Lebih dari satu juta Muslim Rohingya yang tinggal di Rakhine telah ditolak kewarganegaraannya, tidak memiliki kebebasan bergerak, dan tidak mendapatkan akses ke layanan kesehatan. Bentrokan etnis antara Rohingya dan Buddha di Rakhine terjadi pertama kali pada 2012, yang menewaskan 100 orang dan membuat 140 ribu orang lainnya mengungsi.
"Pada 2012, banyak hal yang terjadi dan mereka membunuh kami. Jadi kami mengerti pada waktu itu, mereka tidak akan memberikan hak-hak kami," kata Ata Ullah.
Laporan International Crisis Group pada Desember lalu menunjukkan, kelompok pemberontak dibentuk oleh Rohingya yang tinggal di Arab Saudi setelah terjadi kerusuhan pada 2012. Kelompok itu menamai diri mereka sebagai Harakah al-Yaqin, yang artinya "Gerakan Keyakinan" dalam bahasa Arab.
Mereka menunjuk Ata Ullah sebagai pemimpin kelompok. Ata Ullah telah muncul dalam serangkaian video yang mengklaim bertanggung jawab atas serangan 9 Oktober terhadap pos perbatasan Myanmar. Ata Ullah mengatakan, kebencian yang timbul selama bertahun-tahun membuatnya meminta orang-orang muda Rohingya untuk bergabung dengan kelompoknya. Hal itu dilakukannya saat ia kembali ke Rakhine setelah beberapa tahun menetap di Bangladesh dan Arab Saudi.
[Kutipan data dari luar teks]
(* ===== verification/AcmeAuth.v ===== *)
(** * acmeauth: signed requests and nonces

    auth.go: the table of outstanding nonces and the verification of a flattened
    JWS.  JSON is read by GoJson; go-jose's keys and signatures are the class
    [JoseLib].  [auth_jose] is the instance of the class the server's definitions
    are written against, with the thumbprints and keys of this package. *)

From stdpp Require Import gmap list strings.
From Stdlib Require Import ZArith Lia.
From S2P Require Import Prelude GoStrings GoJson GoBase64 GoKeys AcmeState Acme AcmeSystem.

(** ** Code outside the repository *)

(** [jose.JSONWebKey], as far as it is read. *)
Record JSONWebKey := mkJWK { jwk_Key : public_key; jwk_Algorithm : bytes; jwk_Use : bytes }.

(** go-jose: keys out of JSON, the SHA-256 digest of RFC 7638, whether a key is
    public, signed messages with the number of their signatures, and their
    verification, which gives the payload. *)
Class JoseLib `{Curves} := {
  jwk_Unmarshal : bytes -> option JSONWebKey;
  jwk_Thumbprint : JSONWebKey -> option bytes;
  jwk_IsPublic : JSONWebKey -> bool;
  SignedJWS : Type;
  ParseSignedJSON : bytes -> list bytes -> option SignedJWS;
  Signatures : SignedJWS -> nat;
  signed_Verify : SignedJWS -> public_key -> option bytes }.

(** ** Nonces *)

Definition maxBodyBytes : Z := 65536.
Definition maxNonces : Z := 8192.
Definition nonceTTL : duration := 10 * 60 * 1000000000.

Record nonceEntry := mkNonce { ne_value : bytes; ne_expires : time }.

(** The map and the queue of a [Verifier]; elements of the queue are numbered, and
    the map refers to them by number. *)
Record Verifier := mkVerifier { v_nonces : gmap bytes nat; v_queue : list (nat * nonceEntry); v_next : nat }.

Definition New_verifier : Verifier := mkVerifier ∅ [] 0.

(** The loop of [Nonce] that drops expired and superfluous nonces. *)
Fixpoint evict (now : time) (queue : list (nat * nonceEntry)) (nonces : gmap bytes nat)
    : list (nat * nonceEntry) * gmap bytes nat :=
  match queue with
  | [] => ([], nonces)
  | (_, entry) :: rest =>
      if (Z.of_nat (size nonces) <? maxNonces) && (now <? ne_expires entry) then (queue, nonces)
      else evict now rest (delete (ne_value entry) nonces)
  end.

(** [Nonce], from the random bytes read, if any. *)
Definition Nonce (random : option bytes) (now : time) : St Verifier (option bytes) := fun v =>
  match random with
  | None => (None, v)
  | Some random =>
      let nonce := EncodeToString random in
      let '(queue, nonces) := evict now (v_queue v) (v_nonces v) in
      (Some nonce, mkVerifier (<[nonce := v_next v]> nonces)
                     (queue ++ [(v_next v, mkNonce nonce (now + nonceTTL))]) (S (v_next v)))
  end.

(** [consume]. *)
Definition consume (now : time) (nonce : bytes) : St Verifier bool := fun v =>
  match v_nonces v !! nonce with
  | None => (false, v)
  | Some element =>
      let v' := mkVerifier (delete nonce (v_nonces v)) (filter (fun e => e.1 <> element) (v_queue v)) (v_next v) in
      match list_find (fun e => e.1 = element) (v_queue v) with
      | Some (_, (_, entry)) => (now <? ne_expires entry, v')
      | None => (false, v')
      end
  end.

(** ** JSON objects *)

(** The text of the value that [s] starts with, and what follows. *)
Definition rawValue (s : bytes) : option (bytes * bytes) :=
  match value (S (2 * length s)) maxNesting s with
  | Some (_, rest) => Some (take (length s - length rest) s, rest)
  | None => None
  end.

(** The loop of [object], at the opening quote of a name. *)
Fixpoint objectFields (fuel : nat) (s : bytes) (fields : gmap bytes bytes) : option (gmap bytes bytes * bytes) :=
  match expect 34 s with
  | None => None
  | Some r =>
  match scanString r with
  | None => None
  | Some (name, r) =>
  if bool_decide (is_Some (fields !! unquote name)) then None
  else
  match expect 58 (skipSpace r) with
  | None => None
  | Some r =>
  match rawValue (skipSpace r) with
  | None => None
  | Some (raw, r) =>
  let fields := <[unquote name := raw]> fields in
  match expect 125 (skipSpace r) with
  | Some rest => Some (fields, rest)
  | None =>
  match expect 44 (skipSpace r), fuel with
  | Some r, S k => objectFields k (skipSpace r) fields
  | _, _ => None
  end end end end end end.

(** [object]: the fields of the one object in the text, with their raw values. *)
Definition object (data : bytes) : option (gmap bytes bytes) :=
  match expect 123 (skipSpace data) with
  | None => None
  | Some r =>
      match (match expect 125 (skipSpace r) with
             | Some rest => Some (∅, rest)
             | None => objectFields (length data) (skipSpace r) ∅
             end) with
      | Some (fields, rest) => match skipSpace rest with [] => Some fields | _ => None end
      | None => None
      end
  end.

(** [stringValue] of a field that may be missing. *)
Definition stringValue (raw : option bytes) : option bytes :=
  match raw with
  | None => None
  | Some raw =>
      if (len raw =? 0) || beq (TrimSpace raw) (str "null") then None
      else match parseJSON raw with Some (JStr s) => Some (unquote s) | _ => None end
  end.

(** ** Keys and algorithms *)

(** acmeauth.Error. *)
Record auth_error := mkAuthError { ae_Type : string; ae_Detail : string; ae_Status : Z }.
Definition malformed (detail : string) : auth_error := mkAuthError "malformed" detail 400.

Definition algorithms : list bytes :=
  map str ["ES256"; "ES384"; "ES512"; "RS256"; "RS384"; "RS512"; "PS256"; "PS384"; "PS512"; "EdDSA"]%string.
Definition supportedAlgorithm (alg : bytes) : bool := bool_decide (alg ∈ algorithms).

(** The private fields a JWK must not have. *)
Definition privateFields : list bytes :=
  map str ["d"; "p"; "q"; "dp"; "dq"; "qi"; "oth"; "k"; "x5u"; "x5c"]%string.

Definition unsupportedHeaders : list bytes := map str ["crit"; "jku"; "x5u"; "x5c"; "x5t"; "x5t#S256"]%string.

Section auth.
Context `{JoseLib}.

Definition validPublicKey (jwk : JSONWebKey) : bool :=
  if negb (beq (jwk_Use jwk) []) && negb (beq (jwk_Use jwk) (str "sig")) then false
  else supportedKey (jwk_Key jwk).

(** [Thumbprint]. *)
Definition auth_Thumbprint (key : JSONWebKey) : option bytes :=
  if negb (validPublicKey key) then None
  else match jwk_Thumbprint key with Some t => Some (EncodeToString t) | None => None end.

Definition keySupportsAlgorithm (jwk : JSONWebKey) (alg : bytes) : bool :=
  if negb (beq (jwk_Algorithm jwk) []) && negb (beq (jwk_Algorithm jwk) alg) then false
  else match jwk_Key jwk with
       | EcdsaKey (Some k) =>
           (bool_decide (ec_Curve k = P256) && beq alg (str "ES256"))
           || (bool_decide (ec_Curve k = P384) && beq alg (str "ES384"))
           || (bool_decide (ec_Curve k = P521) && beq alg (str "ES512"))
       | RsaKey _ => bool_decide (alg ∈ map str ["RS256"; "RS384"; "RS512"; "PS256"; "PS384"; "PS512"]%string)
       | Ed25519Key _ => beq alg (str "EdDSA")
       | _ => false
       end.

Definition parseKey (data : bytes) : Prelude.result auth_error JSONWebKey :=
  match object data with
  | None => Err (malformed "invalid embedded JWK")
  | Some fields =>
      if existsb (fun name => bool_decide (is_Some (fields !! name))) privateFields
      then Err (malformed "JWK must contain only a public account key")
      else match jwk_Unmarshal data with
           | Some key => Ok key
           | None => Err (malformed "invalid embedded JWK")
           end
  end.

(** ** The keys of the server's model *)

#[export] Instance auth_jose : Jose := {|
  Key := JSONWebKey; zeroKey := mkJWK UnknownKey [] []; Thumbprint := auth_Thumbprint; IsPublic := jwk_IsPublic |}.

(** ** Verification *)

(** What [LookupKey] answers: an account may be unknown, or the lookup fail. *)
Inductive lookup_error := UnknownAccount | LookupFailed.

(** [verify] answers with an [auth_error], or with [None] for any other error. *)
Abbreviation answered := (Prelude.result (option auth_error)).

(** The strict base64url strings of the envelope: their text and contents. *)
Definition envelopeField (envelope : gmap bytes bytes) (name : string) : answered (bytes * bytes) :=
  match stringValue (envelope !! str name) with
  | None => Err (Some (malformed "JWS fields must be base64url strings"))
  | Some encoded =>
      if negb (bool_decide (name = "payload"%string)) && beq encoded []
      then Err (Some (malformed "JWS fields must be base64url strings"))
      else match DecodeString encoded with
           | Some decoded =>
               if beq (EncodeToString decoded) encoded then Ok (encoded, decoded)
               else Err (Some (malformed "JWS fields must use unpadded base64url encoding"))
           | None => Err (Some (malformed "JWS fields must use unpadded base64url encoding"))
           end
  end.

(** The protected header of an envelope. *)
Definition protectedHeader (data : bytes) : answered (gmap bytes bytes) :=
  match object data with
  | None => Err (Some (malformed "expected a flattened JWS with protected, payload, and signature fields"))
  | Some envelope =>
      if negb (size envelope =? 3)%nat
      then Err (Some (malformed "expected a flattened JWS with protected, payload, and signature fields"))
      else
        protected <-! envelopeField envelope "protected" ;
        _ <-! envelopeField envelope "payload" ;
        _ <-! envelopeField envelope "signature" ;
        match object protected.2 with
        | None => Err (Some (malformed "invalid JWS protected header"))
        | Some header => Ok header
        end
  end.

(** The key of a request: embedded, or that of the account named by kid. *)
Definition requestKey (header : gmap bytes bytes) (lookup : option (bytes -> Prelude.result lookup_error JSONWebKey))
    : answered (JSONWebKey * bytes) :=
  match header !! str "jwk" with
  | Some jwk => match parseKey jwk with Ok key => Ok (key, []) | Err e => Err (Some e) end
  | None =>
      match stringValue (header !! str "kid") with
      | None => Err (Some (malformed "JWS kid must be a nonempty account URL"))
      | Some kid =>
          if beq kid [] then Err (Some (malformed "JWS kid must be a nonempty account URL"))
          else match lookup with
               | None => Err (Some (mkAuthError "accountDoesNotExist" "account does not exist" 400))
               | Some lookup =>
                   match lookup kid with
                   | Ok key => Ok (key, kid)
                   | Err UnknownAccount => Err (Some (mkAuthError "accountDoesNotExist" "account does not exist" 400))
                   | Err LookupFailed => Err None
                   end
               end
      end
  end.

(** [verify] after the nonce: [inner] says that no nonce is expected. *)
Definition verifyHeader (data expectedURL : bytes) (header : gmap bytes bytes) (inner : bool)
    (lookup : option (bytes -> Prelude.result lookup_error JSONWebKey)) : answered Request :=
  match stringValue (header !! str "url") with
  | None => Err (Some (malformed "JWS protected header must include url"))
  | Some url =>
  if beq url [] then Err (Some (malformed "JWS protected header must include url"))
  else if negb (beq url expectedURL)
  then Err (Some (mkAuthError "unauthorized" "JWS url does not match the requested resource" 403))
  else if existsb (fun name => bool_decide (is_Some (header !! name))) unsupportedHeaders
  then Err (Some (malformed "unsupported JWS protected header"))
  else if match header !! str "b64" with Some b64 => negb (beq (TrimSpace b64) (str "true")) | None => false end
  then Err (Some (malformed "JWS payload must be base64url encoded"))
  else
  match stringValue (header !! str "alg") with
  | None => Err (Some (mkAuthError "badSignatureAlgorithm" "unsupported JWS signature algorithm" 400))
  | Some alg =>
  if negb (supportedAlgorithm alg)
  then Err (Some (mkAuthError "badSignatureAlgorithm" "unsupported JWS signature algorithm" 400))
  else
  let hasJWK := bool_decide (is_Some (header !! str "jwk")) in
  let hasKID := bool_decide (is_Some (header !! str "kid")) in
  if eqb hasJWK hasKID || (inner && hasKID)
  then Err (Some (malformed "JWS must contain exactly one of jwk or kid; inner key-change JWS requires jwk"))
  else
  key_kid <-! requestKey header lookup ;
  let '(key, kid) := key_kid in
  match auth_Thumbprint key with
  | None => Err (Some (malformed "account key must be a supported public key"))
  | Some thumbprint =>
  if negb (keySupportsAlgorithm key alg)
  then Err (Some (mkAuthError "badSignatureAlgorithm" "signature algorithm does not match the account key" 400))
  else
  match ParseSignedJSON data [alg] with
  | None => Err (Some (malformed "invalid JWS signature envelope"))
  | Some signed =>
  if negb (Signatures signed =? 1)%nat then Err (Some (malformed "invalid JWS signature envelope"))
  else
  match signed_Verify signed (jwk_Key key) with
  | None => Err (Some (mkAuthError "unauthorized" "JWS signature verification failed" 403))
  | Some payload => Ok (mkRequest payload key kid thumbprint)
  end end end end end.

(** [verify] of a request that must carry a nonce, which is used up at [now]. *)
Definition verify (now : time) (data expectedURL : bytes)
    (lookup : option (bytes -> Prelude.result lookup_error JSONWebKey)) : St Verifier (answered Request) := fun v =>
  match protectedHeader data with
  | Err e => (Err e, v)
  | Ok header =>
      let badNonce := Err (Some (mkAuthError "badNonce" "nonce is missing, expired, or already used" 400)) in
      match stringValue (header !! str "nonce") with
      | None => (badNonce, v)
      | Some nonce =>
          if beq nonce [] then (badNonce, v)
          else
            let '(fresh, v) := consume now nonce v in
            if negb fresh then (badNonce, v) else (verifyHeader data expectedURL header false lookup, v)
      end
  end.

(** [VerifyKeyChange]: the inner request, whose key is embedded. *)
Definition auth_VerifyKeyChange (data expectedURL : bytes) : answered Request :=
  if maxBodyBytes <? len data then Err (Some (mkAuthError "malformed" "JWS request exceeds 64 KiB" 413))
  else
    header <-! protectedHeader data ;
    if bool_decide (is_Some (header !! str "nonce"))
    then Err (Some (malformed "inner key-change JWS must omit nonce"))
    else verifyHeader data expectedURL header true None.

(** What [Verify] reads of an HTTP request: the media type of its Content-Type,
    if it parses, the length it announces, and its body, [Some None] when reading
    it fails. *)
Record http_body := mkBody { b_mediaType : option bytes; b_ContentLength : Z; b_Body : option (option bytes) }.

(** [Verify]. *)
Definition Verify (now : time) (r : http_body) (expectedURL : bytes)
    (lookup : option (bytes -> Prelude.result lookup_error JSONWebKey)) : St Verifier (answered Request) := fun v =>
  if negb (bool_decide (b_mediaType r = Some (str "application/jose+json")))
  then (Err (Some (mkAuthError "malformed" "content type must be application/jose+json" 415)), v)
  else match b_Body r with
  | None => (Err (Some (malformed "missing JWS request body")), v)
  | Some body =>
      if maxBodyBytes <? b_ContentLength r
      then (Err (Some (mkAuthError "malformed" "JWS request exceeds 64 KiB" 413)), v)
      else match body with
      | None => (Err (Some (malformed "cannot read JWS request body")), v)
      | Some body =>
          let data := take (Z.to_nat (maxBodyBytes + 1)) body in
          if maxBodyBytes <? len data
          then (Err (Some (mkAuthError "malformed" "JWS request exceeds 64 KiB" 413)), v)
          else verify now data expectedURL lookup v
      end
  end.

End auth.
"Kami tidak bisa menyalakan lampu di malam hari. Kami tidak bisa berpindah dari satu tempat ke tempat lain. Di mana-mana ada pos pemeriksaan. Itu bukan cara manusia hidup," katanya.
Kepada Reuters, para pengungsi Rohingya di kamp-kamp pengungsian Bangladesh mengatakan mereka pada awalnya menaruh simpati kepada para pemberontak. Namun, mereka telah melepaskan dukungan. (rol)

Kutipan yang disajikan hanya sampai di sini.